Mills knows the healing power of connection and dialogue. Her family’s visit to Ghana also inspired her turn her dream for The Diaspora Dialogues into reality. The Diaspora Dialogues are a forum where people from the diaspora and the continent can have space to “share our trauma and heal it.” They were aired on The Africa Channel in 2018 but have received such positive feedback that they will be more widely distributed through digital platforms in North America, Africa, and Europe in 2020.
Three famous sons of Ghana visited their home. This brought Ghana into the media spotlight, inspiring members of the global African diaspora to return to the continent. As more people visited, more people were inspired to come. But Ghana isn’t the first African country to be visited by influential celebrities with African roots. Akon, for example, has visited his native Senegal many times in recent years. The impact on tourism has not been the same.

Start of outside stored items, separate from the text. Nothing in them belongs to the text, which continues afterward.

(* ===== verification/DdsConfig.v ===== *)
(** Process-wide DDS configuration: the environment variables, the [Context]
    singleton with its pre-init overrides, the CycloneDDS configuration
    fragments (src/src/rcllite/dds/entities.cpp, first half) and the [init_dds]
    entry point of the bindings (src/src/ffi/rcllite_ffi.cpp). *)
From stdpp Require Import base tactics list numbers sets.
From Stdlib Require Import ZArith Lia Strings.Byte.
From S2P Require Import Prelude Bytes.

(** The variables read with [getenv]; [None] is an unset variable. *)
Record environment := mk_env {
  ROS_DOMAIN_ID : option bytes;
  ROS_LOCALHOST_ONLY : option bytes;
  CYCLONEDDS_URI : option bytes
}.

(* ------------------------------------------------------------------ *)
(** * [strtol] in base 10 *)

Definition isspace (c : byte) : bool :=
  let z := Z_of_byte c in (z =? 32)%Z || ((9 <=? z)%Z && (z <=? 13)%Z).

Definition digit (c : byte) : option Z :=
  let z := Z_of_byte c in
  if (48 <=? z)%Z && (z <=? 57)%Z then Some (z - 48)%Z else None.

Fixpoint skip_space (s : bytes) : bytes :=
  match s with c :: r => if isspace c then skip_space r else s | [] => [] end.
(* ===== verification/Service.v ===== *)
(** Services and clients (src/src/rcllite/service.hpp): the request and reply
    header, the server's dispatch, the client's registration of pending requests
    and dispatch of responses, and the blocking [call].

    A promise of [call] lives on the caller's stack: [promises] maps the
    addresses of the live ones to their value, and touching another address is
    [Undefined]. *)
From stdpp Require Import base tactics list numbers gmap.
From Stdlib Require Import ZArith Lia Strings.Byte.
From S2P Require Import Prelude Bytes Cdr Message Qos RawSerdata DdsConfig Dds MockDds Pubsub.

Record ServiceHeader := mk_header { client_id : Z; sequence : Z }.

Definition write_service_header (h : ServiceHeader) (w : bytes) : bytes :=
  CdrWriter.write_int64 (sequence h) (CdrWriter.write_uint64 (client_id h) w).

Definition read_service_header : reader ServiceHeader :=
  let* id := CdrReader.read_uint64 in
  let* seq := CdrReader.read_int64 in
  mret (mk_header id seq).

(* ------------------------------------------------------------------ *)
(** * Server *)

Section service.
Context {Req Resp W U : Type} `{Message Req} `{Message Resp} `{DdsWriter W} (iov_len_bits : Z).
Variable callback : Req -> stM U Resp.

(** The reply writer and the state of the callback. *)
Record Service := mk_service { reply_writer : W; srv_user : U }.

Definition on_callback {A} (m : stM U A) : stM Service A := fun s =>
  let (o, u) := m (srv_user s) in (o, mk_service (reply_writer s) u).
Definition on_reply_writer {A} (m : stM W A) : stM Service A := fun s =>
  let (o, w) := m (reply_writer s) in (o, mk_service w (srv_user s)).

Definition encode_reply (h : ServiceHeader) (resp : Resp) : bytes :=
  serialize resp (write_service_header h CdrWriter.init).

Definition handle_request (payload : bytes) : stM Service unit :=
  let* r := st_lift (CdrReader.init payload) in
  let* hr := st_lift (read_service_header r) in
  let* d := st_lift (deserialize (M := Req) (snd hr)) in
  match fst d with
  | None => mret tt
  | Some req =>
      let* resp := on_callback (callback req) in
      let* _ := on_reply_writer
                  (Writer_write iov_len_bits (create_raw_sertype (dds_name Resp))
                     (encode_reply (fst hr) resp)) in
      mret tt
  end.

Definition on_request (payload : bytes) (_ : dds_sample_info) : stM Service unit :=
  st_try (handle_request payload) (fun _ => mret tt).

Definition Service_dispatch {R} `{DdsReader R} (fuel : nat) : stM (taking R Service) (option Z) :=
  Reader_take on_request fuel 0.
End service.
Arguments Service : clear implicits.
Arguments mk_service {W U} _ _.

(* ------------------------------------------------------------------ *)
(** * Client *)

Section client.
Context {Req Resp W Cb : Type} `{Message Req} `{Message Resp} `{DdsWriter W} (iov_len_bits : Z).

(** [struct Pending]: a completion callback, named by an element of [Cb], and
    the address of the promise of a [call]. *)
Record Pending := mk_pending { on_response : option Cb; sync_promise : option Z }.

Record Client := mk_client {
  client_id_ : Z;
  next_sequence_ : Z;
  request_writer_ : W;
  pending_ : gmap Z Pending;
  promises : gmap Z (option Resp)
}.

(** What a completion callback does; it may use the client again. *)
Variable run_callback : Cb -> Resp -> stM Client unit.

Definition set_pending (p : gmap Z Pending) (c : Client) : Client :=
  mk_client (client_id_ c) (next_sequence_ c) (request_writer_ c) p (promises c).
Definition set_promises (p : gmap Z (option Resp)) (c : Client) : Client :=
  mk_client (client_id_ c) (next_sequence_ c) (request_writer_ c) (pending_ c) p.
Definition set_writer (w : W) (c : Client) : Client :=
  mk_client (client_id_ c) (next_sequence_ c) w (pending_ c) (promises c).

Definition on_request_writer {A} (m : stM W A) : stM Client A := fun c =>
  let (o, w) := m (request_writer_ c) in (o, set_writer w c).

(** [++next_sequence_] on the atomic [int64_t]. *)
Definition next_sequence (c : Client) : Z * Client :=
  let seq := i64 (next_sequence_ c + 1) in
  (seq, mk_client (client_id_ c) seq (request_writer_ c) (pending_ c) (promises c)).

Definition encode_request (h : ServiceHeader) (req : Req) : bytes :=
  serialize req (write_service_header h CdrWriter.init).

Definition send_request (request : Req) (on_response : option Cb) (sync_promise : option Z)
  : stM Client Z :=
  let* seq := st_run next_sequence in
  let* _ := st_modify (fun c => set_pending (<[seq := mk_pending on_response sync_promise]> (pending_ c)) c) in
  let* c := st_get in
  let* ok := on_request_writer
               (Writer_write iov_len_bits (create_raw_sertype (dds_name Req))
                  (encode_request (mk_header (client_id_ c) seq) request)) in
  if negb ok then
    let* _ := st_modify (fun c => set_pending (delete seq (pending_ c)) c) in
    st_throw InternalError
  else mret seq.

Definition async_send_request (request : Req) (on_response : option Cb) : stM Client Z :=
  send_request request on_response None.

(** [std::promise::set_value]. *)
Definition set_value (address : Z) (resp : Resp) : stM Client unit := fun c =>
  match promises c !! address with
  | None => (Undefined, c)
  | Some (Some _) => (Throw StdException, c)
  | Some None => (Ok tt, set_promises (<[address := Some resp]> (promises c)) c)
  end.

(** The section under [pending_mtx_]. *)
Definition take_pending (seq : Z) (c : Client) : option Pending * Client :=
  (pending_ c !! seq, set_pending (delete seq (pending_ c)) c).

Definition complete (p : Pending) (resp : Resp) : stM Client unit :=
  let* _ := (match sync_promise p with Some a => set_value a resp | None => mret tt end) in
  match on_response p with Some cb => run_callback cb resp | None => mret tt end.

Definition handle_response (payload : bytes) : stM Client unit :=
  let* r := st_lift (CdrReader.init payload) in
  let* hr := st_lift (read_service_header r) in
  let* c := st_get in
  if bool_decide (client_id (fst hr) <> client_id_ c) then mret tt
  else
    let* d := st_lift (deserialize (M := Resp) (snd hr)) in
    match fst d with
    | None => mret tt
    | Some resp =>
        let* p := st_run (take_pending (sequence (fst hr))) in
        match p with
        | None => mret tt
        | Some p => complete p resp
        end
    end.

Definition on_reply (payload : bytes) (_ : dds_sample_info) : stM Client unit :=
  st_try (handle_response payload) (fun _ => mret tt).

Definition Client_dispatch {R} `{DdsReader R} (fuel : nat) : stM (taking R Client) (option Z) :=
  Reader_take on_reply fuel 0.

(** [call]: [address] is where its promise lives, [others] what other threads
    do to the client until the wait ends. *)
Definition call (request : Req) (address : Z) (others : stM Client unit) : stM Client Resp :=
  let* _ := st_modify (fun c => set_promises (<[address := None]> (promises c)) c) in
  let destroy := st_modify (fun c => set_promises (delete address (promises c)) c) in
  st_try
    (let* seq := send_request request None (Some address) in
     let* _ := others in
     let* c := st_get in
     match promises c !! address with
     | Some (Some resp) => let* _ := destroy in mret resp
     | _ =>
         let* _ := st_modify (fun c => set_pending (delete seq (pending_ c)) c) in
         st_throw WaitTimeout
     end)
    (fun e => let* _ := destroy in st_throw e).
End client.
Arguments Client : clear implicits.
Arguments Pending : clear implicits.

(* ------------------------------------------------------------------ *)
(** * The wire format *)

Definition valid_header (h : ServiceHeader) : Prop := in_u 64 (client_id h) /\ in_s 64 (sequence h).

Lemma header_reads h w :
  valid_header h -> has_header w ->
  reads read_service_header w h (write_service_header h w).
Proof.
  intros [Hi Hs] Hh. unfold read_service_header, write_service_header.
  pose proof (reads_uint64 _ _ Hi Hh) as H1. pose proof (has_header_reads _ _ _ _ H1 Hh) as Hh1.
  eapply reads_bind; [exact H1|]. eapply reads_bind; [by apply reads_int64|].
  destruct h. apply reads_ret.
Qed.

(** A received request or reply: the constructor, the header and the message are
    decoded from it, whatever padding follows. *)
Lemma headed_decodes {M} `{MessageLaws M} (h : ServiceHeader) (m : M) tail :
  valid_header h -> msg_valid m ->
  in_memory (serialize m (write_service_header h CdrWriter.init) ++ tail) ->
  exists st0 st1 st2,
    CdrReader.init (serialize m (write_service_header h CdrWriter.init) ++ tail) = Ok st0 /\
    read_service_header st0 = Ok (h, st1) /\ deserialize st1 = Ok (Some m, st2).
Proof.
  intros Hh Hv Hm. set (w1 := write_service_header h CdrWriter.init) in *.
  assert (Hi0 : has_header CdrWriter.init) by (unfold has_header; simpl; lia).
  pose proof (header_reads h CdrWriter.init Hh Hi0) as R1. fold w1 in R1.
  pose proof (has_header_reads _ _ _ _ R1 Hi0) as Hi1.
  pose proof (message_roundtrip m w1 Hv Hi1) as R2.
  destruct (reads_prefix _ _ _ _ R1) as [k1 E1]. destruct (reads_prefix _ _ _ _ R2) as [k2 E2].
  destruct R1 as [_ R1], R2 as [_ R2]. rewrite E2 in *.
  exists (mk_reader ((w1 ++ k2) ++ tail) (Z.of_nat (length CdrWriter.init))). do 2 eexists. split_and!.
  - rewrite E1, <- !(app_assoc CdrWriter.init). apply init_writer.
  - rewrite <- (app_assoc w1) in *. by apply R1.
  - rewrite <- (app_assoc w1) in *. rewrite (app_assoc w1) in *. by apply R2.
Qed.
(* ===== verification/Params.v ===== *)
(** Node parameters (src/src/rcllite/parameter.hpp, parameter.cpp and
    node_params.hpp): the value type and its wire form, the store behind one
    mutex, the event published on every change, and the handlers of the six
    parameter services.

    The store runs in [stM]: an exception (the event publisher's) leaves the
    updates made before it in place.  Doubles are their 64-bit patterns. *)
From Stdlib Require Import ZArith Lia Strings.Byte.
From stdpp Require Import base tactics list numbers gmap sorting.
From S2P Require Import Prelude Bytes Cdr Message Qos RawSerdata DdsConfig Dds MockDds Pubsub.

(* ------------------------------------------------------------------ *)
(** * Values *)

(** [enum class Type : uint8_t]: the value received from the wire is cast, so
    every [uint8_t] is a possible value. *)
Definition NotSet : Z := 0.
Definition Bool : Z := 1.
Definition Integer : Z := 2.
Definition Double : Z := 3.
Definition String : Z := 4.
Definition StringArray : Z := 9.

Record ParameterValue := mk_value {
  type : Z;
  bool_value : bool;
  integer_value : Z;
  double_value : Z;
  string_value : bytes;
  byte_array_value : list Z;
  bool_array_value : list bool;
  integer_array_value : list Z;
  double_array_value : list Z;
  string_array_value : list bytes
}.

Definition default_value : ParameterValue := mk_value NotSet false 0 0 [] [] [] [] [] [].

“What changed it was the welcome,” said Mills. The UN Declaration is what was needed to inspire people to come now. “Sometimes people just need to hear I’m welcome,” added Mills. While she and her sons were an inspiration for many people to visit, “it was a crescendo of so many voices that put Ghana on the map.”
She hopes that the success of Ghana’s “Year of Return” can help many other African governments to come up with similar initiatives. She is just wrapping up a trip to Uganda at invitation of their Ministry of Tourism. So, while hundreds of thousands of people from around the world will be ringing in the new decade with millions of Ghanaians, maybe 2020 will be the year of Uganda.